--- Input for this task ---

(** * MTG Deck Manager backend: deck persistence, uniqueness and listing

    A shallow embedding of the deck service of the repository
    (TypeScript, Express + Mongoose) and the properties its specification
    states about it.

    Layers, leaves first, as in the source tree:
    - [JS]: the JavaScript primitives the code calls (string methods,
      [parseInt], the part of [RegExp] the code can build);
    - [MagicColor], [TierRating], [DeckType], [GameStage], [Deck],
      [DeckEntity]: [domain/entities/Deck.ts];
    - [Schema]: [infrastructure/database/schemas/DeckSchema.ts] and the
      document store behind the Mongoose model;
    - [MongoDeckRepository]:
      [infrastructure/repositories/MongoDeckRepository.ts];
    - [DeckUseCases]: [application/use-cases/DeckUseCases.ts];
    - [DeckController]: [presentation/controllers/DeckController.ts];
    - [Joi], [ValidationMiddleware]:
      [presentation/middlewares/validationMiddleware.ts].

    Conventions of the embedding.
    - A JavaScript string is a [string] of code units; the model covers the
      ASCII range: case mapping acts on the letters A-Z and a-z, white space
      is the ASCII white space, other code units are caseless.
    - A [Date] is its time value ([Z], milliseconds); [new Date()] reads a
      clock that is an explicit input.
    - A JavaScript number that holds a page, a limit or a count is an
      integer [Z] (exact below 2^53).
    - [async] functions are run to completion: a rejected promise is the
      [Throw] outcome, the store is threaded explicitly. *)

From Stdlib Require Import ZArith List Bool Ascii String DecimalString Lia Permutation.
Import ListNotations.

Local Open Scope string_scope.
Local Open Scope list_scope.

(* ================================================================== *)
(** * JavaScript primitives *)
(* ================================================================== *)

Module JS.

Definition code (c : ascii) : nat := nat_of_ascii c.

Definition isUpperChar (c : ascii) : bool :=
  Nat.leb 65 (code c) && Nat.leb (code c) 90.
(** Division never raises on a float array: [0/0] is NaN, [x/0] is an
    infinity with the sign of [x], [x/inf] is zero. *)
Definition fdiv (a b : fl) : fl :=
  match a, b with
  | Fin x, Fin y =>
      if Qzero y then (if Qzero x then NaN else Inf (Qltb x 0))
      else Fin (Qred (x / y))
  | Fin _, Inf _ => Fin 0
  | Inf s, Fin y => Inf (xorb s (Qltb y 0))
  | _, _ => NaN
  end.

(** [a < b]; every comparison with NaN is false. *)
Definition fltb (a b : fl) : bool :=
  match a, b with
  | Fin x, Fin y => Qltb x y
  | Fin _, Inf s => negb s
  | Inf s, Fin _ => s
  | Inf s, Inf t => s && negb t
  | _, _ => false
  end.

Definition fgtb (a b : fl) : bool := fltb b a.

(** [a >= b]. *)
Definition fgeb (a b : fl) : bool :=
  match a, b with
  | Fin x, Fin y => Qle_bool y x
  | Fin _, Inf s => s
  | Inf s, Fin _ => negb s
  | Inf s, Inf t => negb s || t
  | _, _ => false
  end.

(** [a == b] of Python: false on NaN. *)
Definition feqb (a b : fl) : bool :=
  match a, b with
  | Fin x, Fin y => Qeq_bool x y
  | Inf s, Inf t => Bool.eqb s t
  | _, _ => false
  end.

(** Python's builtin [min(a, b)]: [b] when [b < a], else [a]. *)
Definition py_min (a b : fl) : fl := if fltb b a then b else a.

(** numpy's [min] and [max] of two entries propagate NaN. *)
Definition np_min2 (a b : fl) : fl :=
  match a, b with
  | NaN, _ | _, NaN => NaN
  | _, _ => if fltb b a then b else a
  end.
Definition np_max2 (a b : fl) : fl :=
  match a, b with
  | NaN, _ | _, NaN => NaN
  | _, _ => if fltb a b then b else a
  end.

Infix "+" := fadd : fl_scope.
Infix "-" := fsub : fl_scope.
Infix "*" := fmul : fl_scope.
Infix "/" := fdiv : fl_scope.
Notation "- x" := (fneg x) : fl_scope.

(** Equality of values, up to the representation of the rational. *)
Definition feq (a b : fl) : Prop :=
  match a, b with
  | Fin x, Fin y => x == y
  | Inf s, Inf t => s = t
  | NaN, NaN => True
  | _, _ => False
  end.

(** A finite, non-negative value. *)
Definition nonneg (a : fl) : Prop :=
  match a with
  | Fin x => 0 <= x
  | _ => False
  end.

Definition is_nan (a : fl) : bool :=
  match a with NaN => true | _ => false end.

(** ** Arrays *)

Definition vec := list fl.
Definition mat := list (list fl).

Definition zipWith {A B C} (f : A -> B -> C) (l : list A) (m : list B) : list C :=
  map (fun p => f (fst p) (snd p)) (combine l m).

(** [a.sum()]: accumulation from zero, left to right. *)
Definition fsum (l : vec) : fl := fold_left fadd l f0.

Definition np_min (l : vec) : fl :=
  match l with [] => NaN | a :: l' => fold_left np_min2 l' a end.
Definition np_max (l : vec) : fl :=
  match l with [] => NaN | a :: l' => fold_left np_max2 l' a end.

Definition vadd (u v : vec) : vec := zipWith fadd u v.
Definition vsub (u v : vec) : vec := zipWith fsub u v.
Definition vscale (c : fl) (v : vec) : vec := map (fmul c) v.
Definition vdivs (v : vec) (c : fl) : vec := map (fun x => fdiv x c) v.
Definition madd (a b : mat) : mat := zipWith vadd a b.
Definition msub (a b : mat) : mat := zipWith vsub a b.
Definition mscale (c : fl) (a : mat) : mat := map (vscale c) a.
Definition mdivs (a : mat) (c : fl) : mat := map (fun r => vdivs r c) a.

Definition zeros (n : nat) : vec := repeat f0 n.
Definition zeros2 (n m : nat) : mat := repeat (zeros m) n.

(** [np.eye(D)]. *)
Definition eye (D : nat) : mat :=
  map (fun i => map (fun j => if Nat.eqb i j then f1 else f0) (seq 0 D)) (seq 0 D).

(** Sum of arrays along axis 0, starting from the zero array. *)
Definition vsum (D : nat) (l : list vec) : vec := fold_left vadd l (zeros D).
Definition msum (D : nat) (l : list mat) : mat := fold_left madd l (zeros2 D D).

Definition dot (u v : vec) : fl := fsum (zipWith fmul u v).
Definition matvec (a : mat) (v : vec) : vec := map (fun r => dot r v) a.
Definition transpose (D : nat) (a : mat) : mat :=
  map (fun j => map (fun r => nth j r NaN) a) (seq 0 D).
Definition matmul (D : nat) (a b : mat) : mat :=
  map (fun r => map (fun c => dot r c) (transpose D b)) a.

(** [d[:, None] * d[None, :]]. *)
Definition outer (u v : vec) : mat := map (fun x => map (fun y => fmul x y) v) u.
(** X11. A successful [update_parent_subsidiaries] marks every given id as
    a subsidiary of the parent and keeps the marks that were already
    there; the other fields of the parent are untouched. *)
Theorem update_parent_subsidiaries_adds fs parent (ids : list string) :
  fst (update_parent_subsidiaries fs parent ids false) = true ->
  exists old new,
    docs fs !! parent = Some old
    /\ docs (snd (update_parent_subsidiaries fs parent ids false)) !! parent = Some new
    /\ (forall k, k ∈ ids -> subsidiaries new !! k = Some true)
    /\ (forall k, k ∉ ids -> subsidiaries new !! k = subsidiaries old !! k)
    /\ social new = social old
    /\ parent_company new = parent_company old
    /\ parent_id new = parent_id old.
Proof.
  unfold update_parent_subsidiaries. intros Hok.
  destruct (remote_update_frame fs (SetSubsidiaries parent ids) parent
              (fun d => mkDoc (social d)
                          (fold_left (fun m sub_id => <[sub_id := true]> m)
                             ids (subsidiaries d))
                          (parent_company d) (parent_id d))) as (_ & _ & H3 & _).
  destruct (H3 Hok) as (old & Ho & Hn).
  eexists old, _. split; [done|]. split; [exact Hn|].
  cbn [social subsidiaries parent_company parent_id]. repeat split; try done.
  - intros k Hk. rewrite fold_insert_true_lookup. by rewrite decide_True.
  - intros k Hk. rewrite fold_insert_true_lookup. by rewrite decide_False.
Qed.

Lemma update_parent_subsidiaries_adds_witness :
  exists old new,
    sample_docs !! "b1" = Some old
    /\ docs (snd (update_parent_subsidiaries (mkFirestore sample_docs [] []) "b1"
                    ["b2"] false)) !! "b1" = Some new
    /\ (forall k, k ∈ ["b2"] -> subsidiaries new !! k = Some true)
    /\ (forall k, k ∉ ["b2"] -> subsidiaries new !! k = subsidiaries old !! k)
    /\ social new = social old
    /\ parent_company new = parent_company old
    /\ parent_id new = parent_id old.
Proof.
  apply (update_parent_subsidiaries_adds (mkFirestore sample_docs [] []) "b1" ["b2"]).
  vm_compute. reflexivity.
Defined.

---

▶ **Task**
Nothing but the lines from the one containing "ids (subsidiaries d))" to the end of the entries belongs in the answer, and each must match exactly.

▶ **Answer space**
                             ids (subsidiaries d))
                          (parent_company d) (parent_id d))) as (_ & _ & H3 & _).
  destruct (H3 Hok) as (old & Ho & Hn).
  eexists old, _. split; [done|]. split; [exact Hn|].
  cbn [social subsidiaries parent_company parent_id]. repeat split; try done.
  - intros k Hk. rewrite fold_insert_true_lookup. by rewrite decide_True.
  - intros k Hk. rewrite fold_insert_true_lookup. by rewrite decide_False.
Qed.

Lemma update_parent_subsidiaries_adds_witness :
  exists old new,
    sample_docs !! "b1" = Some old
    /\ docs (snd (update_parent_subsidiaries (mkFirestore sample_docs [] []) "b1"
                    ["b2"] false)) !! "b1" = Some new
    /\ (forall k, k ∈ ["b2"] -> subsidiaries new !! k = Some true)
    /\ (forall k, k ∉ ["b2"] -> subsidiaries new !! k = subsidiaries old !! k)
    /\ social new = social old
    /\ parent_company new = parent_company old
    /\ parent_id new = parent_id old.
Proof.
  apply (update_parent_subsidiaries_adds (mkFirestore sample_docs [] []) "b1" ["b2"]).
  vm_compute. reflexivity.
Defined.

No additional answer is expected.